Like many commercially produced food products, the hamburger that Santi ate contained meat from many different animals raised in confined animal feeding operations, or CAFOs. Lakes of animal manure frequently surround these factory farms and during slaughter, underpaid workers are all too often forced to rapidly separate the useable meat from waste. Spillage of intestinal content is common in slaughter houses like these and if the resulting meat isn’t completely cooked, dangerous pathogens can be transmitted to humans through food.


The course by no means lacks intellectual rigor, hinted at in an email you receive after you sign up: “… these intimate and moving stories … are part of our medical students’ required course on microbiology and immunology.” So for instance, the clinical presentation of MRSA through the story of a 20-year old college football player includes this little nugget:

Methicillin-Resistant Staph Aureus is an example of how bacteria can evolve in the presence of antibiotics to develop resistance. Penicillin and others antibiotics of the beta-lactam family work by binding to penicillin binding proteins, bacterial proteins, which are essential for maintaining the bacterial cell wall. But these bacterial proteins can evolve their structure, so that they are no longer efficiently bound by beta-lactam antibiotics. In the case of MRSA, a gene called mecA encodes a particular form of penicillin-binding protein, PBP2A, which allows the bacteria to grow and divide in the presence of most beta-lactam antibiotics. mecA isn’t located on the bacterial chromosome. It’s located on a mobile genetic element called the staphylococcal chromosome cassette, or SCCmec. This cassette can be passed directly from one bacterium to another through horizontal gene transfer, which allows the population of bacteria to develop antibiotic resistance even more rapidly.


Don’t let that scare you. The genetics component of the course is not at all front and center; a graphic that accompanied this case presentation explained it quite nicely, and even better, it was not on the test that followed!

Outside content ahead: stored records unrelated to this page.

(** [FRAME_BA_REQ]: [BARControl] at offset 16, [BAStartingSeq] at 18. *)
Definition bar_TID (Msg : list Z) : nat :=
  Z.to_nat (Z.land (Z.shiftr (le_word (take 2 (drop 16 Msg))) 12) 15).
Definition bar_Compressed (Msg : list Z) : Z :=
  Z.land (Z.shiftr (le_word (take 2 (drop 16 Msg))) 2) 1.
Definition bar_StartSeq (Msg : list Z) : Z := Z.land (Z.shiftr (le_word (take 2 (drop 18 Msg))) 4) 0xFFF.

(** Lines 1300-1304: the window moves up to the start of the request. *)
Definition bar_advance (StartSeq : Z) (s : ba_state) : ba_state :=
  if SEQ_SMALLER (LastIndSeq (entry s)) StartSeq MAXSEQ then
    upd_entry (λ e, set_LastIndSeq e (if StartSeq =? 0 then MAXSEQ else StartSeq - 1))
      (ba_indicate_reordering_mpdus_le_seq StartSeq s)
  else s.

Definition CntlEnqueueForRecv (cfg : ba_cfg) (ad : ba_adapter) (w : nat) (MsgLen : Z)
    (Msg : list Z) : option (bool * ba_adapter) :=
  let t := bar_TID Msg in
  if HALT_IN_PROGRESS cfg then Some (false, ad)
  else if MGMT_DMA_BUFFER_SIZE <? MsgLen then Some (false, ad)
  else if negb (MsgLen =? sizeof_BA_REQ) then Some (false, ad)
  else if (Nat.ltb w MAX_LEN_OF_MAC_TABLE) && (Nat.ltb t 8) then
    m ← Content ad !! w;
    Idx ← BARecWcidArray m !! t;
    ad ← run_rec ad Idx (bar_advance (bar_StartSeq Msg));
    Some (true, ad)
  else Some (false, ad).

(** The block-ack request of [dev_rx_ctrl_frm]. *)
Definition dev_rx_ctrl_frm_BAR (cfg : ba_cfg) (al : allocs) (ad : ba_adapter) (w : nat)
    (MsgLen : Z) (Msg : list Z) : option ba_adapter :=
  '(_, ad) ← CntlEnqueueForRecv cfg ad w MsgLen Msg;
  if bar_Compressed Msg =? 0 then BARecSessionTearDown al ad w (bar_TID Msg) false
  else Some ad.

(** Where [INDICATE_LEGACY_OR_AMSDU] sends a frame of no session. *)
Definition legacy_path (rx : RX_BLK) : rx_path :=
  if RX_BLK_TEST_FLAG rx fRX_AMSDU then Path_AMSDU
  else if RX_BLK_TEST_FLAG rx fRX_EAP then Path_EAPOL else Path_Legacy.

Definition Indicate_AMPDU_Packet (cfg : ba_cfg) (ad : ba_adapter) (Now32 : Z) (w t : nat)
    (rx : RX_BLK) : option ba_adapter :=
  if negb (RX_BLK_TEST_FLAG rx fRX_AMSDU) && (MAX_RX_PKT_LEN <? rx_DataSize rx)
  then Some (post ad [Ev_rx (Free (rx_pPacket rx))])
  else if Nat.ltb w MAX_LEN_OF_MAC_TABLE then
    m ← Content ad !! w;
    Idx ← BARecWcidArray m !! t;
    if Nat.eqb Idx 0 then Some (post ad [Ev_rx (Indicate (legacy_path rx) rx)])
    else run_rec ad Idx (indicate_ampdu_session (HZ_ cfg) Now32 rx)
  else Some (post ad [Ev_rx (Free (rx_pPacket rx))]).

(** Lines 2370-2396 of cmm_data.c, [Indicate_Legacy_Packet]: a frame outside an
    aggregate first lets the timeouts of its session run. *)
Definition legacy_flush (cfg : ba_cfg) (ad : ba_adapter) (Now32 : Z) (w t : nat)
    : option ba_adapter :=
  if Nat.ltb w MAX_LEN_OF_MAC_TABLE then
    m ← Content ad !! w;
    Idx ← BARecWcidArray m !! t;
    if Nat.eqb Idx 0 then Some ad
    else
      e ← BARecEntry ad !! Idx;
      if (0 <? qlen (list_ e))
         && RTMP_TIME_AFTER Now32 (u64 (LastIndSeqAtTimer e + REORDERING_PACKET_TIMEOUT (HZ_ cfg)))
      then run_rec ad Idx (ba_flush_reordering_timeout_mpdus (HZ_ cfg) Now32)
      else Some ad
  else Some ad.

(** Free the packets of one list, oldest first. *)
Fixpoint release_loop (fuel : nat) (s : ba_state) : ba_state :=
  match fuel with
  | O => s
  | S fuel =>
      match ba_reordering_mpdu_dequeue (list_ (entry s)) with
      | (Some m, l) =>
          release_loop fuel
            (ba_mpdu_blk_free m (emit (Free (pPacket m)) (upd_entry (λ e, set_list e l) s)))
      | (None, _) => s
      end
  end.

Fixpoint release_entries (ixs : list nat) (ad : ba_adapter) : option ba_adapter :=
  match ixs with
  | [] => Some ad
  | i :: ixs =>
      e ← BARecEntry ad !! i;
      ad ← (if rec_free e then Some ad
            else run_rec ad i (release_loop (length (chain (list_ e)))));
      release_entries ixs ad
  end.

(** The blocks' memory is freed last: [pool] becomes the empty list. *)
Definition ba_reordering_resource_release (ad : ba_adapter) : option ba_adapter :=
  ad ← release_entries (seq 0 MAX_LEN_OF_BA_REC_TABLE) ad;
  Some (mk_ad (Content ad) (numAsRecipient ad) (numAsOriginator ad) (numDoneOriginator ad)
          (BAOriEntry ad) (BARecEntry ad) (mk_list [] 0) (events ad)).

(** * The component as one step function *)

Inductive ba_input :=
| In_SetUp (w t : nat) (TimeOut DelayTime : Z) (isForced : bool)
| In_AddBAReq (al : allocs) (Elem : MLME_QUEUE_ELEM)
| In_AddBARsp (al : allocs) (Elem : MLME_QUEUE_ELEM)
| In_DelBA (al : allocs) (Elem : MLME_QUEUE_ELEM)
| In_BAR (al : allocs) (w : nat) (MsgLen : Z) (Msg : list Z)
| In_AMPDU (Now32 : Z) (w t : nat) (rx : RX_BLK)
| In_Legacy (Now32 : Z) (w t : nat)
| In_OriTimer (i : nat)
| In_RecTimer (i : nat) (Now32 : Z)
| In_OriTearDown (al : allocs) (w t : nat) (bPassive bForceSend : bool)
| In_RecTearDown (al : allocs) (w t : nat) (bPassive : bool)
| In_TearDownALL (al : bool → nat → allocs) (w : nat).

Definition ba_dispatch (cfg : ba_cfg) (i : ba_input) (ad : ba_adapter) : option ba_adapter :=
  match i with
  | In_SetUp w t TimeOut DelayTime f => BAOriSessionSetUp cfg ad w t TimeOut DelayTime f
  | In_AddBAReq al Elem => PeerAddBAReqAction cfg al ad Elem
  | In_AddBARsp al Elem => PeerAddBARspAction cfg al ad Elem
  | In_DelBA al Elem => PeerDelBAAction al ad Elem
  | In_BAR al w n Msg => dev_rx_ctrl_frm_BAR cfg al ad w n Msg
  | In_AMPDU now w t rx => Indicate_AMPDU_Packet cfg ad now w t rx
  | In_Legacy now w t => legacy_flush cfg ad now w t
  | In_OriTimer i => BAOriSessionSetupTimeout cfg ad i
  | In_RecTimer i now => BARecSessionIdleTimeout ad i now
  | In_OriTearDown al w t p f => BAOriSessionTearDown al ad w t p f
  | In_RecTearDown al w t p => BARecSessionTearDown al ad w t p
  | In_TearDownALL al w => BASessionTearDownALL al ad w
  end.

When Malcolm Gladwell said we need to use stories to close the gap between the reality of medicine and the public’s perception of it, I assumed he meant something like the usual tale of heroic medical intervention. Where the public remains on the outside looking in, and the feeling can sometimes be akin to voyeurism.

But Stanford had a better idea: they’ve brought us into the medical world and they’ve made us part of the story. Real cases are presented. You really do care about the patient. And that emotion follows you as you work through the relevant biology to make sure this doesn’t happen on your watch – which of course cannot be strictly true. We’re not in it for the M.D. But that’s the whole point – it feels as if we are – and so the difficulties of study almost fade into the background. It leaves you wondering why they’d teach medicine any other way.